The Altstadt (Old Town) with St. Stephen's Church is a stop on the scenic German Timber-Frame Road and on the Romanesque Road.

==History==
The settlement was first mentioned about 780 when Charlemagne in course of the Saxon Wars crossed the Oker river and had a church dedicated to Saint Stephen erected at a place then called Salingenstede. This church became a centre of the Christian mission among the pagan Saxons, overseen by Hildegrim of Châlons, and the origin of the later Bishopric of Halberstadt. On 1 April 974, Emperor Otto II issued a deed granting market and mint rights to Seligenstadt, this is commonly regarded as the date of the town's foundation.

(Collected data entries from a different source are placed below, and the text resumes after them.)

Record net_inv (s : Net) : Prop := {
  ni_srv : srv_inv (n_hub s);
  ni_fresh : ∀ a, is_Some (n_runs s !! a) → a < hub_next (n_hub s);
  ni_routed : routed (fun tx run => n_runs s !! tx = Some run) (hub_pm (n_hub s));
  ni_tasks : ∀ key name tx, (key, name, tx) ∈ n_tasks s → owned (fun tx run => n_runs s !! tx = Some run) key name tx;
  ni_asked : ∀ tx key name a, n_asked s !! tx = Some (key, name, a) →
    owned (fun tx run => n_runs s !! tx = Some run) key name a;
  ni_pools : pools (hub_heap (n_hub s)) (hub_replies (n_hub s)) (n_pc s) (n_runs s) (n_asked s) (n_from s);
}.

Lemma owned_mono (own own' : Sender → string → Prop) key name tx :
  (∀ run, own tx run → own' tx run) → owned own key name tx → owned own' key name tx.
Proof. intros Ho (run & base & Hk & Hr & Hn). exists run, base. auto. Qed.

(** The records grow. *)
Lemma net_step_grows s s' :
  net_inv s → net_step s s' → n_runs s ⊆ n_runs s' ∧ n_asked s ⊆ n_asked s' ∧ n_from s ⊆ n_from s'.
Proof.
  intros Hinv Hs. destruct Hs; simpl; try done.
  - split; [|done]. apply insert_subseteq. destruct (n_runs s !! self) eqn:E; [|done]. exfalso.
    assert (self < hub_next (n_hub s)) as Hlt by (by apply (ni_fresh _ Hinv); eauto).
    match goal with Hl : login_accept _ _ _ _ _ _ _ _ = _ |- _ =>
      pose proof (login_accept_cases authenticator env hb run_id transport msg peer (n_hub s)) as Hc; rewrite Hl in Hc end.
    destruct Hc as (_ & _ & tok & c & _ & -> & _). lia.
  - split; [done|]. split; [done|]. by apply insert_subseteq.
  - split; [done|]. split; [|done]. apply insert_subseteq. by match goal with Hn : new_channel _ _ |- _ => apply Hn end.
  - split; [done|]. split; [|done]. apply insert_subseteq. by match goal with Hn : new_channel _ _ |- _ => apply Hn end.
Qed.

(** Code that is safe for every run. *)
Lemma safe_step {A} (m : HM A) h :
  (∀ self run, safe self run m) → srv_inv h → srv_inv (m h).1 ∧ hub_next (m h).1 = hub_next h.
Proof.
  intros Hm Hinv. split; [by apply safe_inv|]. apply (ev_next "" h), (Hm (hub_next h)); [apply Hinv|].
  intros c Hc. pose proof (sv_next _ Hinv (hub_next h)) as Hn. rewrite Hc in Hn.
  assert (hub_next h < hub_next h) by (apply Hn; by eexists). lia.
Qed.

(** Steps that leave the work connections alone. *)
Lemma frame_inv s h' :
  net_inv s → srv_inv h' → hub_next h' = hub_next (n_hub s) → same_pool (n_hub s) h' →
  routed (fun tx run => n_runs s !! tx = Some run) (hub_pm h') → net_inv (n_set h' s).
Proof.
  intros [A B C D E F] Hsrv Hn [Hq Hr] Hm. split; simpl; try done.
  - by rewrite Hn.
  - rewrite Hr. by eapply pools_same.
Qed.

Lemma turn_inv s env self c transport ev :
  net_inv s → hub_heap (n_hub s) !! self = Some c → ev ≠ WorkConnReq →
  net_inv (n_set (run_select authenticator env self transport ev (n_hub s)).1 s).
Proof.
  intros Hinv Hc Hev. pose proof (ni_srv _ Hinv) as Hsrv.
  assert (runs self (c_run_id c) (n_hub s)) as Hr by (intros c'; rewrite Hc; by intros [= ->]).
  destruct (calm_select authenticator self (c_run_id c) env transport ev Hev (n_hub s)
              (fun tx run => n_runs s !! tx = Some run) Hr) as [Hs Hm];
    [by apply (pp_runs _ _ _ _ _ _ (ni_pools _ Hinv))|apply Hinv|].
  apply frame_inv; try done.
  - apply (srv_step_inv authenticator (n_hub s)); [done|]. by apply (ss_turn _ _ _ _ c).
  - apply (ev_next (c_run_id c)), (safe_select authenticator self (c_run_id c)); [apply Hsrv|done].
Qed.

Lemma login_inv s env hb run_id transport msg peer h' self :
  net_inv s → fresh_run run_id (n_hub s) →
  login_accept authenticator env hb run_id transport msg peer (n_hub s) = (h', Ok self) →
  net_inv (n_set_run self run_id (n_set_pc self AtSelect (n_set h' s))).
Proof.
  intros Hinv Hf Hl. pose proof (srv_step_inv authenticator (n_hub s) _ (ni_srv _ Hinv)
    (ss_login authenticator _ env hb run_id transport msg peer Hf)) as Hsrv. rewrite Hl in Hsrv. simpl in Hsrv.
  assert (hub_replies h' = hub_replies (n_hub s) ∧ ∃ c, hub_heap h' !! self = Some c ∧
            c_pending_work_conns c = [] ∧ c_idle_work_conns c = []) as (Hrep & c0 & Hc0 & Hp0 & Hi0).
  { revert Hl. unfold login_accept, transport_send. cbv [mbind st_bind st_lift st_modify emit inc st_fail mret st_ret].
    destruct (auth_verify_login _ _ _); destruct (env_send _ _ _); intros [= <- <-]. simpl.
    split; [done|]. rewrite lookup_insert_eq. by eexists. }
  pose proof (login_accept_cases authenticator env hb run_id transport msg peer (n_hub s)) as Hc. rewrite Hl in Hc.
  destruct Hc as (Hpm & _ & tok & c & _ & -> & Hh & _ & Hn & Hrun & _ & _ & _ & _ & Hq & _).
  rewrite Hh, lookup_insert_eq in Hc0. injection Hc0 as <-.
  destruct Hinv as [A B C D E F]. injection Hpm as Hpm _.
  assert (n_runs s !! hub_next (n_hub s) = None) as Hnone.
  { destruct (n_runs s !! hub_next (n_hub s)) eqn:Er; [|done].
    assert (hub_next (n_hub s) < hub_next (n_hub s)) by (apply B; eauto). lia. }
  assert (∀ key name tx, owned (fun tx run => n_runs s !! tx = Some run) key name tx →
    owned (fun tx run => <[hub_next (n_hub s) := run_id]> (n_runs s) !! tx = Some run) key name tx) as Hown.
  { intros key name tx. apply owned_mono. intros run Hr. rewrite lookup_insert_ne; [done|]. congruence. }
  split; simpl.
  - done.
  - intros a [<-|Ha]%lookup_insert_is_Some'; rewrite Hn; [lia|]. pose proof (B a Ha). lia.
  - rewrite Hpm. intros key name tx Ha. by apply Hown, C.
  - intros key name tx Ha. by apply Hown, D.
  - intros tx key name a Ha. by eapply Hown, E.
  - rewrite Hh, Hrep. by apply pools_accept.
Qed.

(** Steps that touch queues, replies and records but neither controls nor proxies. *)
Lemma queues_inv {A} s (m : HM A) pcs' asked' from' :
  net_inv s → (∀ self run, safe self run m) → hub_pm (m (n_hub s)).1 = hub_pm (n_hub s) →
  (∀ tx key name a, asked' !! tx = Some (key, name, a) →
     n_asked s !! tx = Some (key, name, a) ∨ owned (fun tx run => n_runs s !! tx = Some run) key name a) →
  pools (hub_heap (m (n_hub s)).1) (hub_replies (m (n_hub s)).1) pcs' (n_runs s) asked' from' →
  net_inv (mkNet (m (n_hub s)).1 pcs' (n_runs s) asked' from' (n_tasks s)).
Proof.
  intros [A' B C D E F] Hm Hpm Hask Hp. destruct (safe_step m (n_hub s) Hm A') as [Hsrv Hn].
  split; simpl; try done.
  - by rewrite Hn.
  - by rewrite Hpm.
  - intros tx key name a [Ha|Ha]%Hask; [by eapply E|done].
Qed.

(** Code that only changes the control at [self], and no proxy. *)
Definition local {A} (self : Z) (m : HM A) : Prop :=
  ∀ h, hub_pm (m h).1 = hub_pm h ∧ ∀ a, a ≠ self → hub_heap (m h).1 !! a = hub_heap h !! a.

Lemma local_bind {A B} self (m : HM A) (f : A → HM B) : local self m → (∀ a, local self (f a)) → local self (m ≫= f).
Proof.
  intros Hm Hf h. unfold mbind, st_bind. destruct (Hm h) as [Hp Hh]. destruct (m h) as [h' [a|e]]; [|done].
  destruct (Hf a h') as [Hp' Hh']. cbn [fst] in *. split; [congruence|]. intros x Hx. rewrite Hh' by done. by apply Hh.
Qed.
Lemma local_same {A} self (m : HM A) :
  (∀ h, hub_pm (m h).1 = hub_pm h ∧ hub_heap (m h).1 = hub_heap h) → local self m.
Proof. intros Hm h. destruct (Hm h) as [-> ->]. done. Qed.
Lemma local_upd self f : local self (upd_control self f).
Proof. intros h. split; [done|]. intros a Ha. simpl. by rewrite lookup_alter_ne. Qed.
Lemma local_reply self tx conn e : local self (reply_send tx conn e).
Proof. apply local_same. intros h. unfold reply_send. by destruct (hub_replies h !! tx) as [[]|]. Qed.
Lemma local_deref self a : local self (deref a). Proof. by apply local_same. Qed.
Lemma local_inc self c : local self (inc c). Proof. by apply local_same. Qed.
Lemma local_ret {A} self (a : A) : local self (mret a). Proof. by apply local_same. Qed.
Lemma local_announce self env transport req : local self (announce env self transport req).
Proof.
  intros h. unfold announce, on_err, transport_send. cbv [mbind st_bind st_lift st_modify].
  destruct (env_send _ _ _); [done|]. apply (local_bind self); [apply local_upd|]. intros _. by apply local_same.
Qed.

Create HintDb local.
#[local] Hint Resolve local_upd local_reply local_deref local_inc local_ret local_announce : local.
Ltac solve_local :=
  repeat first [ progress intros | solve [auto with local nocore]
               | match goal with |- local _ (_ ≫= _) => apply local_bind end | case_match ].

Lemma local_request self env transport req : local self (handle_work_conn_request env self transport req).
Proof. unfold handle_work_conn_request, pop_idle, push_pending. solve_local. Qed.
Lemma local_work_conn self conn : local self (handle_work_conn self conn).
Proof. unfold handle_work_conn. solve_local. Qed.
Lemma local_pop_idle self : local self (pop_idle self).
Proof. unfold pop_idle. solve_local. Qed.

(** The work connections in pools are those of their clients. *)
Lemma idle_one_control s a1 a2 c1 c2 conn :
  net_inv s → hub_heap (n_hub s) !! a1 = Some c1 → hub_heap (n_hub s) !! a2 = Some c2 →
  conn ∈ c_idle_work_conns c1 → conn ∈ c_idle_work_conns c2 → a1 = a2.
Proof.
  intros Hinv Hc1 Hc2 Hi1 Hi2. pose proof (ni_pools _ Hinv) as Hp.
  destruct (pp_idle _ _ _ _ _ _ Hp a1 c1 conn Hc1 Hi1) as (m1 & Hm1 & Hr1 & _).
  destruct (pp_idle _ _ _ _ _ _ Hp a2 c2 conn Hc2 Hi2) as (m2 & Hm2 & Hr2 & _).
  apply (sv_runs _ (ni_srv _ Hinv) a1 a2 (c_run_id c1)); [by rewrite Hc1|]. rewrite Hc2. simpl. congruence.
Qed.

Lemma idle_inv s self c req rest conn env transport :
  net_inv s → hub_heap (n_hub s) !! self = Some c → pc_of (n_pc s) self = AtSelect →
  c_work_conn_reqs c = req :: rest → last (c_idle_work_conns c) = Some conn →
  net_inv (n_set ((_ ← upd_control self (c_set_reqs rest);
                   handle_work_conn_request env self transport req) (n_hub s)).1 s).
Proof.
  intros Hinv Hc Hpc Hr Hl. pose proof (ni_pools _ Hinv) as Hp.
  set (m := (_ ← upd_control self (c_set_reqs rest); handle_work_conn_request env self transport req : HM unit)).
  set (h1 := (upd_control self (c_set_reqs rest) (n_hub s)).1).
  assert (m (n_hub s) = handle_work_conn_request env self transport req h1) as Em by done.
  destruct (handle_request_idle env self transport req h1 (c_set_reqs rest c) conn) as [Hc' Hrs];
    [by apply upd_control_lookup|done|].
  apply (queues_inv s m); [done|..|by auto|].
  - intros self' run. apply safe_bind; [by apply safe_upd|]. intros _. apply safe_work_conn_request.
  - rewrite Em. by destruct (local_request self env transport req h1) as [-> _].
  - rewrite Em, Hrs. apply last_Some in Hl as [l Hl].
    pose proof (po_idle _ _ _ (pp_pool _ _ _ _ _ _ Hp self c Hc)) as Hnd. rewrite Hl, NoDup_app in Hnd.
    destruct Hnd as (Hnd & Hd & _).
    assert (conn ∈ c_idle_work_conns c) as Hin by (rewrite Hl; set_solver).
    eapply (pools_serve self c _ AtSelect req conn); [exact Hp|exact Hc|exact Hc'|..]; try done; simpl;
      rewrite ?Hpc, ?Hl, ?List.removelast_last; try done.
    + intros a Ha. destruct (local_request self env transport req h1) as [_ ->]; [|done].
      by apply (local_upd self (c_set_reqs rest) (n_hub s)).
    + unfold unserved. simpl. rewrite Hr. by rewrite Permutation_middle.
    + intros Hin'. apply (Hd _ Hin'). by apply list_elem_of_singleton.
    + set_solver.
    + intros tx. by apply (po_not_both _ _ _ (pp_pool _ _ _ _ _ _ Hp self c Hc)).
    + intros a c0 Hn Ha Hin'. apply Hn. by eapply (idle_one_control s a self c0 c).
    + by apply (pp_idle _ _ _ _ _ _ Hp self c).
Qed.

The name Osterwieck was first mentioned in a 1073 letter by Archbishop Liemar of Bremen to Bishop Burchard II of Halberstadt. Destroyed by a blaze in 1511, the town was rebuilt and today features an ensemble of about 400 Fachwerk buildings. The nave of the St. Stephen Church erected in the 16th century is one of the oldest Protestant church buildings, while its Romanesque twin steeples date back to 1100.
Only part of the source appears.